- **DESCRIPTION OF THE TASK**: For the entries that follow, restate word for word the line containing "destruct (string_dec (navScrollClass", the line containing "by (intros E';", and every line that lies between them.

- **RECORDS TO USE**:

Lemma className_render ref :
  className (render amb held p ref) =
  classNames [ ArgString (get_string p "className");
               ArgDict (classDict (render amb held p ref)) ].
Proof. simpl. now rewrite !HookFacts.get_string_other. Qed.

Lemma isHostedInNavbar_eq :
  isHostedInNavbar amb held p =
  match navbarContext amb with
  | Some _ => match get_bool p "navbar" with Some b => b | None => true end
  | None => false
  end.
Proof.
  unfold isHostedInNavbar. rewrite hosting_render. unfold resolveHosting.
  destruct (navbarContext amb); [reflexivity|].
  destruct (cardContext amb); reflexivity.
Qed.

(** Membership in the derived classes, by the last entry of the
    literal that carries the class. *)
Lemma In_derivedClasses k :
  In k (derivedClasses amb held p) <->
  ClassDict.get
    (rev (classEntries (ownPrefix (render amb held p None))
            (hosting (render amb held p None))
            (get_variant p "variant") (get_bool p "fill")
            (get_bool p "justify") (get_bool p "navbarScroll"))) k
  = Some true.
Proof.
  unfold derivedClasses. rewrite classDict_render.
  apply ClassDictFacts.In_truthy_keys_literal.
Qed.
End OneRender.

(** Neither the ref nor the held value takes part in the classes. *)
Lemma classDict_indep amb held p ref held' ref' :
  classDict (render amb held p ref) = classDict (render amb held' p ref').
Proof. now rewrite !classDict_render, !ownPrefix_render, !hosting_render. Qed.

End RenderFacts.

(** ** Class names that cannot coincide *)

Module Distinct.

Lemma variantSuffix_cases variant :
  variantSuffix variant = "-undefined" \/ variantSuffix variant = "-tabs"
  \/ variantSuffix variant = "-pills".
Proof. destruct variant as [[|]|]; simpl; auto. Qed.

Section Suffixes.
Variables (x : string) (v : option Variant) (h h' : Hosting).

(** Against the scroll class. *)
Lemma justified_navScroll : justifiedClass x <> navScrollClass h.
Proof. unfold justifiedClass, navScrollClass. suffix_clash. Qed.

Lemma fill_navScroll : fillClass x <> navScrollClass h.
Proof. unfold fillClass, navScrollClass. suffix_clash. Qed.

Lemma variant_navScroll : variantClass x v <> navScrollClass h.
Proof.
  unfold variantClass, navScrollClass.
  destruct (variantSuffix_cases v) as [-> | [-> | ->]]; suffix_clash.
Qed.

Lemma cardHeader_navScroll : cardHeaderClass h' v <> navScrollClass h.
Proof.
  unfold cardHeaderClass, navScrollClass.
  destruct (variantSuffix_cases v) as [-> | [-> | ->]]; suffix_clash.
Qed.

(** Against the navbar base class. *)
Lemma justified_nav : justifiedClass x <> navClass h.
Proof. unfold justifiedClass, navClass. suffix_clash. Qed.

Lemma fill_nav : fillClass x <> navClass h.
Proof. unfold fillClass, navClass. suffix_clash. Qed.

Lemma variant_nav : variantClass x v <> navClass h.
Proof.
  unfold variantClass, navClass.
  destruct (variantSuffix_cases v) as [-> | [-> | ->]]; suffix_clash.
Qed.

Lemma cardHeader_nav : cardHeaderClass h' v <> navClass h.
Proof.
  unfold cardHeaderClass, navClass.
  destruct (variantSuffix_cases v) as [-> | [-> | ->]]; suffix_clash.
Qed.

Lemma navScroll_nav : navScrollClass h' <> navClass h.
Proof. unfold navScrollClass, navClass. suffix_clash. Qed.

(** Against the own prefix: the classes built on it are longer. *)
Lemma justified_self : justifiedClass x <> x.
Proof. apply StrFacts.not_app_self. discriminate. Qed.

Lemma fill_self : fillClass x <> x.
Proof. apply StrFacts.not_app_self. discriminate. Qed.

Lemma variant_self : variantClass x v <> x.
Proof.
  apply StrFacts.not_app_self.
  destruct (variantSuffix_cases v) as [-> | [-> | ->]]; discriminate.
Qed.
End Suffixes.

End Distinct.

Create HintDb classnames discriminated.
#[export] Hint Resolve
  Distinct.justified_navScroll Distinct.fill_navScroll
  Distinct.variant_navScroll Distinct.cardHeader_navScroll
  Distinct.justified_nav Distinct.fill_nav Distinct.variant_nav
  Distinct.cardHeader_nav Distinct.navScroll_nav
  Distinct.justified_self Distinct.fill_self Distinct.variant_self
  : classnames.

(** Reads a key off the reversed entries: the entries with another class
    name are skipped, the first one with this name answers. *)
Ltac last_entry k :=
  repeat (rewrite (ClassDictFacts.get_cons_ne k)
            by (auto with classnames; congruence));
  rewrite (ClassDictFacts.get_cons_eq k).

(** ** Navbar hosting *)

(** C6. [isHostedInNavbar] is true only when the navbar context is
    present; with the context present it is the [navbar] prop when that
    prop is supplied and true otherwise; without the context it is false
    whatever the [navbar] prop says. *)
Theorem isHostedInNavbar_from_context amb held (p : Props) :
  (isHostedInNavbar amb held p = true -> is_Some (navbarContext amb)) /\
  (is_Some (navbarContext amb) ->
     isHostedInNavbar amb held p =
       match get_bool p "navbar" with Some b => b | None => true end) /\
  (navbarContext amb = None -> isHostedInNavbar amb held p = false).
Proof.
  rewrite RenderFacts.isHostedInNavbar_eq.
  destruct (navbarContext amb) as [nc|].
  - split; [eauto|]. split; [reflexivity | discriminate].
  - split; [discriminate|]. split; [|reflexivity].
    intros [x Hx]. discriminate Hx.
Qed.

(** ** The scroll class *)

(** C5. Inside a navbar context with prefix [x], the class
    [x-nav-scroll] is in the composed class set exactly when the
    component is navbar-hosted (the [navbar] prop is true or not
    supplied) and [navbarScroll] is true. Outside a navbar context the
    component is not navbar-hosted and the scroll class is absent
    whatever [navbarScroll] is: the name the entry then carries,
    [undefined-nav-scroll], is not in the set, and no class of the form
    [x-nav-scroll] is, unless it is the own prefix itself. *)
Theorem navScroll_class_iff amb held (p : Props) :
  (forall nc, navbarContext amb = Some nc ->
     isHostedInNavbar amb held p =
       (match get_bool p "navbar" with Some b => b | None => true end)
     /\
     (In (NavbarContext.bsPrefix nc +:+ "-nav-scroll") (derivedClasses amb held p)
      <->
      (match get_bool p "navbar" with Some b => b | None => true end) = true
      /\ get_bool p "navbarScroll" = Some true))
  /\
  (navbarContext amb = None ->
     isHostedInNavbar amb held p = false
     /\ ~ In "undefined-nav-scroll" (derivedClasses amb held p)
     /\ forall x, In (x +:+ "-nav-scroll") (derivedClasses amb held p) ->
          useBootstrapPrefix amb (get_string p "bsPrefix") "nav"
          = x +:+ "-nav-scroll").
Proof.
  split.
  - intros nc Hnc.
    assert (Hh : hosting (render amb held p None) =
                 {| navbarBsPrefix := Some (NavbarContext.bsPrefix nc);
                    cardHeaderBsPrefix := None;
                    isNavbar := match get_bool p "navbar" with
                                | None => true | Some b => b end |}).
    { rewrite RenderFacts.hosting_render. unfold resolveHosting. now rewrite Hnc. }
    split; [rewrite RenderFacts.isHostedInNavbar_eq, Hnc; reflexivity|].
    rewrite RenderFacts.In_derivedClasses, Hh.
    set (h := Build_Hosting _ _ _). set (pre := ownPrefix _).
    unfold classEntries. cbn [rev app].
    change (NavbarContext.bsPrefix nc +:+ "-nav-scroll") with (navScrollClass h).
    last_entry (navScrollClass h). simpl.
    destruct (get_bool p "navbar") as [[|]|],
             (get_bool p "navbarScroll") as [[|]|]; simpl;
      split; try tauto; try (intros [? ?]); congruence.
  - intros Hctx.
    assert (Hhost : isNavbar (hosting (render amb held p None)) = false).
    { rewrite RenderFacts.hosting_render. unfold resolveHosting.
      rewrite Hctx. now destruct (cardContext amb). }
    assert (Hpre : navbarBsPrefix (hosting (render amb held p None)) = None).
    { rewrite RenderFacts.hosting_render. unfold resolveHosting.
      rewrite Hctx. now destruct (cardContext amb). }
    split; [exact Hhost|].
    rewrite <- (RenderFacts.ownPrefix_render amb held p None).
    revert Hhost Hpre. set (h := hosting _). intros Hhost Hpre.
    assert (Hscroll : navScrollClass h = "undefined-nav-scroll").
    { unfold navScrollClass. now rewrite Hpre. }
    split.
    + rewrite <- Hscroll, RenderFacts.In_derivedClasses. fold h.
      set (pre := ownPrefix _).
      unfold classEntries. cbn [rev app]. last_entry (navScrollClass h).
      rewrite Hhost. discriminate.
    + intros x. rewrite RenderFacts.In_derivedClasses. fold h.
      set (pre := ownPrefix _).
      set (h' := {| navbarBsPrefix := Some x; cardHeaderBsPrefix := None;
                    isNavbar := false |}).
      change (x +:+ "-nav-scroll") with (navScrollClass h').
      unfold classEntries. cbn [rev app].
      rewrite ClassDictFacts.get_cons_ne by apply Distinct.justified_navScroll.
      rewrite ClassDictFacts.get_cons_ne by apply Distinct.fill_navScroll.
      rewrite ClassDictFacts.get_cons_ne by apply Distinct.variant_navScroll.
      rewrite ClassDictFacts.get_cons_ne by apply Distinct.cardHeader_navScroll.
      destruct (string_dec (navScrollClass h) (navScrollClass h')) as [E|E].
      * rewrite <- E, ClassDictFacts.get_cons_eq, Hhost. discriminate.
      * rewrite ClassDictFacts.get_cons_ne by exact E.
        rewrite ClassDictFacts.get_cons_ne
          by (intros E'; symmetry in E'; now apply Distinct.navScroll_nav in E').
        destruct (string_dec pre (navScrollClass h')) as [E1|E1];
          [intros _; exact E1|].
        rewrite ClassDictFacts.get_cons_ne by exact E1. discriminate.
Qed.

- **EXERCISE RESPONSE**:
      destruct (string_dec (navScrollClass h) (navScrollClass h')) as [E|E].
      * rewrite <- E, ClassDictFacts.get_cons_eq, Hhost. discriminate.
      * rewrite ClassDictFacts.get_cons_ne by exact E.
        rewrite ClassDictFacts.get_cons_ne
          by (intros E'; symmetry in E'; now apply Distinct.navScroll_nav in E').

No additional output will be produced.